J’en étais justement à « laborer» sur ma rédaction dans la salle-à-manger.

- « M’man ? Comment on dit quand...euh, comment dire ? »

Elle arriva, parfumée à la lessive, et, se penchant derrière moi sur mon devoir…

- « Ah oui, je vois, on dit « les paroles s’envolent, mais les écrits restent ». Tu comprends Roro ce que ça veut dire ? »

-« Oui, je pense. Quand ont dit quelque chose et bien les mots une fois qu’on les a dits, c’est comme si on ouvrait la cage de sa bouche, les mots, ils se sont envolés, disparus… Alors que si on les écrits, ils restent sur le papier, pour toujours. Ca j’avais compris m’man, mais c’est l’exemple qu’il me faut. »

- « Ben, quand quelqu’un te promet quelque chose, si la promesse n’est pas écrite noir sur blanc sur un papier, il peut toujours dire après qu’il ne t’avait rien promis, ou que tu n’as pas compris, ou qu’il ne s’en souvient plus… »

- « Ah oui ! Comme papa quand il avait promis qu’il nous emmènerait au ciné avec Elise voir « la Soupe au chou » et qu’il n’a pas tenu sa promesse ?! »

- « Exactement ! »

 

Ma mère a gueulé quand mon vieux s'est pointé ce soir là ! Qu’il était parti pour ramener l’pain… et qu’en rentrant deux heures plus tard, depuis la cuisine, elle l’a vu arriver comme si c’était un extra-terrestre qui débarquait à la maison, en l’suivant d’un œil noir, l’oignon à la main qu’elle épluchait.

Elle a jeté l’oignon dans l’évier. Le torchon sur l’épaule et le couteau à la main, s’est avancée, arcboutée comme une laie qui va attaquer, le sourcil mauvais et les yeux rouges d’oignon et de furibardise. Là ! J’ai su qu’cà allé barder…J’me suis fait tout p’tit, que si j’avais pu, je serais rentré dans ma trousse.

 

Pendant que le père, il enlevait son manteau et essayait d’enfiler ses pantoufles, elle s’est plantée devant lui, et, à deux doigts du nez : « Et alors ? »

Mon vieux, en se relevant…il n'avait pu mettre qu’une pantoufle… « Alors quoi ?…l’est pas tard ! »

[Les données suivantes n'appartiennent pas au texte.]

(* ===== verification/ByteOrder.v ===== *)
(** * The order of byte strings, and sorted lists

    Python compares [bytes] lexicographically.  The state components keep hashes and keys
    in sorted lists: [bisect.insort] inserts by binary search, [sorted(..., key=...)] is a
    stable sort.  Both belong to Python's standard library and are written out here as they
    are documented; their lemmas (the result is a permutation; a strictly sorted list stays
    one) carry the proofs of the components. *)

From Stdlib Require Import ZArith Lia Bool List Ascii String Sorted.
From stdpp Require Import base numbers option list sets sorting.
From S2P Require Import Prelude.
Import ListNotations.

#[local] Open Scope Z_scope.

(** A bytes literal, [b'...']. *)
Definition bytes_of_string (s : string) : bytes :=
  map (fun c => Z.of_nat (nat_of_ascii c)) (list_ascii_of_string s).

(** ** Lexicographic comparison *)

Fixpoint bytes_cmp (a b : bytes) : comparison :=
  match a, b with
  | [], [] => Eq
  | [], _ :: _ => Lt
  | _ :: _, [] => Gt
  | x :: a, y :: b => match x ?= y with Eq => bytes_cmp a b | c => c end
  end.

Definition bytes_ltb (a b : bytes) : bool := match bytes_cmp a b with Lt => true | _ => false end.
Definition bytes_leb (a b : bytes) : bool := match bytes_cmp a b with Gt => false | _ => true end.
Definition bytes_lt (a b : bytes) : Prop := bytes_ltb a b = true.
Definition bytes_le (a b : bytes) : Prop := bytes_leb a b = true.

Lemma bytes_cmp_refl a : bytes_cmp a a = Eq.
Proof. induction a as [|x a IH]; simpl; [done|]. by rewrite Z.compare_refl. Qed.

Lemma bytes_cmp_eq a b : bytes_cmp a b = Eq -> a = b.
Proof.
  revert b. induction a as [|x a IH]; intros [|y b]; simpl; try done.
  destruct (x ?= y) eqn:E; try done. apply Z.compare_eq in E as ->. intros ?%IH. by subst.
Qed.

Lemma bytes_cmp_antisym a b : bytes_cmp b a = CompOpp (bytes_cmp a b).
Proof.
  revert b. induction a as [|x a IH]; intros [|y b]; simpl; try done.
  rewrite (Z.compare_antisym x y). destruct (x ?= y); simpl; auto.
Qed.

Lemma bytes_cmp_lt_trans a b c : bytes_cmp a b = Lt -> bytes_cmp b c = Lt -> bytes_cmp a c = Lt.
Proof.
  revert b c. induction a as [|x a IH]; intros [|y b] [|z c]; simpl; try done.
  destruct (Z.compare_spec x y), (Z.compare_spec y z); intros H1 H2; try done; subst.
  - rewrite Z.compare_refl. by eapply IH.
  - by rewrite (proj2 (Z.compare_lt_iff _ _)).
  - by rewrite (proj2 (Z.compare_lt_iff _ _)).
  - by rewrite (proj2 (Z.compare_lt_iff _ _)) by lia.
Qed.

Lemma bytes_lt_cmp a b : bytes_lt a b <-> bytes_cmp a b = Lt.
Proof. unfold bytes_lt, bytes_ltb. by destruct (bytes_cmp a b). Qed.

#[export] Instance bytes_lt_dec : RelDecision bytes_lt.
Proof. intros a b. unfold bytes_lt. apply _. Defined.
#[export] Instance bytes_le_dec : RelDecision bytes_le.
Proof. intros a b. unfold bytes_le. apply _. Defined.

#[export] Instance bytes_lt_trans : Transitive bytes_lt.
Proof. intros a b c. rewrite !bytes_lt_cmp. apply bytes_cmp_lt_trans. Qed.
#[export] Instance bytes_lt_irrefl : Irreflexive bytes_lt.
Proof. intros a. unfold complement. rewrite bytes_lt_cmp, bytes_cmp_refl. done. Qed.

Lemma bytes_lt_ne a b : bytes_lt a b -> a <> b.
Proof. intros H ->. by apply (irreflexivity bytes_lt b). Qed.

Lemma bytes_not_lt a b : ~ bytes_lt a b <-> bytes_le b a.
Proof.
  unfold bytes_lt, bytes_le, bytes_ltb, bytes_leb. rewrite (bytes_cmp_antisym a b).
  destruct (bytes_cmp a b); simpl; split; congruence.
Qed.

Lemma bytes_le_lt_eq a b : bytes_le a b <-> bytes_lt a b \/ a = b.
Proof.
  unfold bytes_le, bytes_leb. rewrite bytes_lt_cmp. destruct (bytes_cmp a b) eqn:E.
  - apply bytes_cmp_eq in E. naive_solver.
  - naive_solver.
  - split; [done|intros [ | ->]]; [done|]. by rewrite bytes_cmp_refl in E.
Qed.

Lemma bytes_ltb_spec a b : reflect (bytes_lt a b) (bytes_ltb a b).
Proof. unfold bytes_lt. destruct (bytes_ltb a b); by constructor. Qed.

#[export] Instance bytes_le_refl : Reflexive bytes_le.
Proof. intros a. apply bytes_le_lt_eq. by right. Qed.
#[export] Instance bytes_le_trans : Transitive bytes_le.
Proof.
  intros a b c. rewrite !bytes_le_lt_eq. intros [H1| ->] [H2| ->]; eauto.
  left. by etrans.
Qed.
#[export] Instance bytes_le_total : Total bytes_le.
Proof.
  intros a b. destruct (decide (bytes_lt a b)) as [H|H].
  - left. apply bytes_le_lt_eq. by left.
  - right. by apply bytes_not_lt.
Qed.
#[export] Instance bytes_le_antisymm : AntiSymm (=) bytes_le.
Proof.
  intros a b. rewrite !bytes_le_lt_eq. intros [H1| ?] [H2| ?]; try done.
  exfalso. apply (irreflexivity bytes_lt a). by etrans.
Qed.

(** ** Strictly sorted lists *)

Abbreviation strictly_sorted := (StronglySorted bytes_lt).

Lemma strictly_sorted_NoDup l : strictly_sorted l -> NoDup l.
Proof.
  induction 1 as [|x l _ IH Hx]; constructor; [|done].
  intros Hin. rewrite Forall_forall in Hx. apply (irreflexivity bytes_lt x). by apply Hx.
Qed.

(** Strictly sorted lists with the same elements are equal. *)
Lemma strictly_sorted_ext l1 l2 :
  strictly_sorted l1 -> strictly_sorted l2 -> (forall x, x ∈ l1 <-> x ∈ l2) -> l1 = l2.
Proof.
  intros H1 H2 Heq. apply (StronglySorted_unique_strong bytes_lt); [|done|done|].
  - intros x y _ _ Hxy Hyx. exfalso. apply (irreflexivity bytes_lt x). by etrans.
  - apply NoDup_Permutation; auto using strictly_sorted_NoDup.
Qed.

(** The check [all(l[i] < l[i+1] for i in range(len(l) - 1))]. *)
Fixpoint adjacent {A} (r : A -> A -> bool) (l : list A) : bool :=
  match l with
  | x :: (y :: _) as l' => r x y && adjacent r l'
  | _ => true
  end.

Lemma adjacent_sorted {A} (R : relation A) `{!Transitive R} (r : A -> A -> bool) l :
  (forall x y, r x y = true <-> R x y) -> adjacent r l = true <-> StronglySorted R l.
Proof.
  intros Hr. induction l as [|x l IH]; [split; [constructor|done]|].
  destruct l as [|y l].
  { split; [intros _; repeat constructor|done]. }
  change (adjacent r (x :: y :: l)) with (r x y && adjacent r (y :: l)).
  rewrite andb_true_iff, IH, Hr, (StronglySorted_cons R (y :: l) x). split.
  - intros [Hxy Hs]. split; [|done]. constructor; [done|].
    apply StronglySorted_cons in Hs as [Hy _]. eapply Forall_impl; [exact Hy|].
    intros z Hz. by etrans.
  - intros [Hf Hs]. split; [|done]. by apply Forall_cons in Hf as [? _].
Qed.

Lemma adjacent_map {A B} (f : A -> B) (r : B -> B -> bool) l :
  adjacent (fun a b => r (f a) (f b)) l = adjacent r (map f l).
Proof. induction l as [|x [|y l] IH]; [done|done|]. simpl in *. by rewrite IH. Qed.

(** Sorted and without repetitions is strictly sorted. *)
Lemma sorted_NoDup_strict {A} (le lt : relation A) `{!Irreflexive lt} l :
  (forall x y, le x y <-> lt x y \/ x = y) ->
  StronglySorted le l /\ NoDup l <-> StronglySorted lt l.
Proof.
  intros Hle. induction l as [|x l IH]; [split; [constructor|split; constructor]|].
  rewrite !StronglySorted_cons, NoDup_cons, <- IH, !Forall_forall. setoid_rewrite Hle. split.
  - intros ((Hf & Hs) & Hx & Hn). split_and!; try done. intros y Hy.
    destruct (Hf y Hy) as [H| ->]; [done|naive_solver].
  - intros (Hf & Hs & Hn). split_and!; try done; [naive_solver|].
    intros Hx. by apply (irreflexivity lt x), Hf.
Qed.

(** ** [bisect.insort] *)

(** [bisect_right]: the loop [while lo < hi] halves the interval. *)
Fixpoint bisect_right (fuel : nat) (a : list bytes) (x : bytes) (lo hi : Z) : Z :=
  match fuel with
  | O => lo
  | S fuel =>
      if lo <? hi then
        let mid := (lo + hi) / 2 in
        match py_index a mid with
        | Some y => if bytes_ltb x y then bisect_right fuel a x lo mid
                    else bisect_right fuel a x (mid + 1) hi
        | None => lo
        end
      else lo
  end.

(** [list.insert] at the position found: an interval of [n] elements needs at most [n]
    rounds, so the fuel is the length. *)
Definition insort (a : list bytes) (x : bytes) : list bytes :=
  let i := Z.to_nat (bisect_right (length a) a x 0 (Z.of_nat (length a))) in
  take i a ++ x :: drop i a.

Lemma insort_perm a x : insort a x ≡ₚ x :: a.
Proof. unfold insort. by rewrite <- Permutation_middle, take_drop. Qed.

Lemma elem_of_insort a x y : y ∈ insort a x <-> y = x \/ y ∈ a.
Proof. by rewrite (insort_perm a x), elem_of_cons. Qed.

(** On a strictly sorted list the loop ends at a position with everything before it at
    most [x] and everything from it on above [x]. *)
Lemma bisect_right_bounds fuel a x lo hi :
  strictly_sorted a -> 0 <= lo <= hi -> hi <= Z.of_nat (length a) -> hi - lo <= Z.of_nat fuel ->
  Forall (fun y => ~ bytes_lt x y) (take (Z.to_nat lo) a) ->
  Forall (bytes_lt x) (drop (Z.to_nat hi) a) ->
  let i := Z.to_nat (bisect_right fuel a x lo hi) in
  Forall (fun y => ~ bytes_lt x y) (take i a) /\ Forall (bytes_lt x) (drop i a).
Proof.
  intros Hs. revert lo hi. induction fuel as [|fuel IH]; intros lo hi Hlo Hhi Hf Hl Hh; simpl.
  { by replace hi with lo in Hh by lia. }
  destruct (Z.ltb_spec lo hi) as [Hlt|Hge]; [|by replace hi with lo in Hh by lia].
  set (mid := (lo + hi) / 2).
  assert (lo <= mid < hi) as Hmid by (unfold mid; split; [apply Z.div_le_lower_bound|apply Z.div_lt_upper_bound]; lia).
  rewrite py_index_nonneg by lia.
  destruct (lookup_lt_is_Some_2 a (Z.to_nat mid)) as [y Hy]; [lia|]. rewrite Hy.
  pose proof (take_drop_middle a _ _ Hy) as Ha.
  assert (strictly_sorted (take (Z.to_nat mid) a ++ y :: drop (S (Z.to_nat mid)) a)) as Hs' by by rewrite Ha.
  apply StronglySorted_app in Hs' as (Hcross & _ & Htl).
  apply StronglySorted_cons in Htl as [Hyd _].
  destruct (bytes_ltb_spec x y) as [Hxy|Hxy].
  - apply IH; [lia..|done|]. rewrite (drop_S _ _ _ Hy). constructor; [done|].
    eapply Forall_impl; [exact Hyd|]. intros z Hz. by etrans.
  - apply IH; [lia..| |done].
    replace (Z.to_nat (mid + 1)) with (S (Z.to_nat mid)) by lia.
    rewrite (take_S_r _ _ _ Hy), Forall_app. split; [|by repeat constructor].
    apply Forall_forall. intros z Hz Hxz. apply Hxy. etrans; [exact Hxz|].
    apply Hcross; set_solver.
Qed.

Lemma insort_sorted a x : strictly_sorted a -> x ∉ a -> strictly_sorted (insort a x).
Proof.
  intros Hs Hx. unfold insort.
  destruct (bisect_right_bounds (length a) a x 0 (Z.of_nat (length a))) as [Hl Hh];
    [done|lia..|constructor|rewrite drop_ge by lia; constructor|].
  set (i := Z.to_nat _) in *.
  rewrite <- (take_drop i a) in Hs. apply StronglySorted_app in Hs as (Hc & Hs1 & Hs2).
  apply StronglySorted_app. split_and!; [|done|by constructor].
  assert (forall y, y ∈ take i a -> bytes_lt y x) as Hlt.
  { intros y Hy. rewrite Forall_forall in Hl. specialize (Hl y Hy).
    apply bytes_not_lt, bytes_le_lt_eq in Hl as [H'| ->]; [done|].
    exfalso. apply Hx. rewrite <- (take_drop i a). set_solver. }
  intros y z Hy [-> | Hz]%elem_of_cons; [by apply Hlt|by apply Hc].
Qed.

(** ** [sorted(l, key=f)], a stable sort *)

Section sort.
Context {A : Type} (f : A -> bytes).

Fixpoint sort_insert (x : A) (l : list A) : list A :=
  match l with
  | [] => [x]
  | y :: l' => if bytes_leb (f x) (f y) then x :: l else y :: sort_insert x l'
  end.

Definition sorted_by (l : list A) : list A := foldr sort_insert [] l.

Lemma sort_insert_perm x l : sort_insert x l ≡ₚ x :: l.
Proof.
  induction l as [|y l IH]; simpl; [done|]. case_match; [done|]. rewrite IH. apply Permutation_swap.
Qed.

Lemma sorted_by_perm l : sorted_by l ≡ₚ l.
Proof. induction l as [|x l IH]; simpl; [done|]. by rewrite sort_insert_perm, IH. Qed.

Definition key_le (x y : A) : Prop := bytes_le (f x) (f y).
#[export] Instance key_le_trans : Transitive key_le.
Proof. intros x y z. unfold key_le. apply transitivity. Qed.

Lemma sort_insert_sorted x l : StronglySorted key_le l -> StronglySorted key_le (sort_insert x l).
Proof.
  induction 1 as [|y l Hs IH Hy]; simpl; [repeat constructor|].
  destruct (bytes_leb (f x) (f y)) eqn:E.
  - constructor; [by constructor|]. constructor; [done|].
    eapply Forall_impl; [exact Hy|]. intros z Hz. by transitivity y.
  - constructor; [done|]. rewrite sort_insert_perm. constructor; [|done].
    destruct (total bytes_le (f y) (f x)) as [|H]; [done|]. unfold bytes_le in H. congruence.
Qed.

Lemma sorted_by_sorted l : StronglySorted key_le (sorted_by l).
Proof. induction l; simpl; [constructor|by apply sort_insert_sorted]. Qed.

Lemma length_sorted_by l : length (sorted_by l) = length l.
Proof. apply Permutation_length, sorted_by_perm. Qed.

Lemma elem_of_sorted_by l x : x ∈ sorted_by l <-> x ∈ l.
Proof. by rewrite (sorted_by_perm l). Qed.

(** Sorting a list of elements with distinct keys does not depend on their order. *)
Lemma sorted_by_unique l l' : NoDup (map f l) -> l ≡ₚ l' -> sorted_by l = sorted_by l'.
Proof.
  intros Hnd Hp. apply (StronglySorted_unique_strong key_le).
  - intros x y Hx Hy Hxy Hyx. rewrite elem_of_sorted_by in Hx, Hy. rewrite <- Hp in Hy.
    assert (f x = f y) as Hf by (by apply (anti_symm bytes_le)).
    clear Hp Hxy Hyx. induction l as [|z l IH]; [set_solver|]. simpl in Hnd.
    apply NoDup_cons in Hnd as [Hz Hnd].
    apply elem_of_cons in Hx as [->|Hx], Hy as [->|Hy]; [done| | |auto].
    + exfalso. apply Hz. rewrite Hf. by apply list_elem_of_fmap_2.
    + exfalso. apply Hz. rewrite <- Hf. by apply list_elem_of_fmap_2.
  - apply sorted_by_sorted.
  - apply sorted_by_sorted.
  - by rewrite !sorted_by_perm.
Qed.
End sort.

Arguments sorted_by : simpl never.

(** ** Sorted numbers *)

Lemma Z_lt_NoDup l : StronglySorted Z.lt l -> NoDup l.
Proof.
  assert (Irreflexive Z.lt) as Hirr by (intros x; unfold complement; lia).
  intros H. by apply (sorted_NoDup_strict Z.le Z.lt l ltac:(lia)) in H as [_ H].
Qed.

(** Weakly sorted and without repetition. *)
Lemma indices_check {A} (key : A -> Z) l :
  adjacent (fun a b => key a <=? key b) l = true /\ NoDup (map key l) <-> StronglySorted Z.lt (map key l).
Proof.
  rewrite (adjacent_map key Z.leb), (adjacent_sorted Z.le) by apply Z.leb_le.
  apply sorted_NoDup_strict; [|lia]. intros x. unfold complement. lia.
Qed.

- « …ET LE PAIN ? » qu’a hurlé ma mère que tout l’HLM en a tremblé. « tu l’as bouffé pour cacher ton haleine de vinassou ?? »

Alors là l’père, mal de chez mal ! Il n’y pensait plus au pain. Il a bredouillé qu’il y en avait plus ! « Voilà, désolé m’sieur Billard, on n’a pu d’pain c’soir:…je sais pas quoi y s’est passé c’soir, mais dévalisé mon pauvre…»

 

Ma mère a enclenché la s’conde en lui collant un coup de torchon, le poing serré sur son couteau menaçant. Ca fait mal un coup de torchon humide…mais c’est pas bien méchant quand même…. Elle lui criait dessus qu’elle en avait sa claque de son bagou d’ivrogne qu’était fort pour embobiner son monde…comme il l’avait embobinée y’a quinze ans…qu’il l’embobinerait plus ! Fini, nada…macache wouallou ! (…) Elle braillait et jurait comme une harpie, ce qui n’était son habitude, devant l’père qui s’était baissé face à l’attaque-surprise pour enfiler sa deuxième pantoufle décidément récalcitrante…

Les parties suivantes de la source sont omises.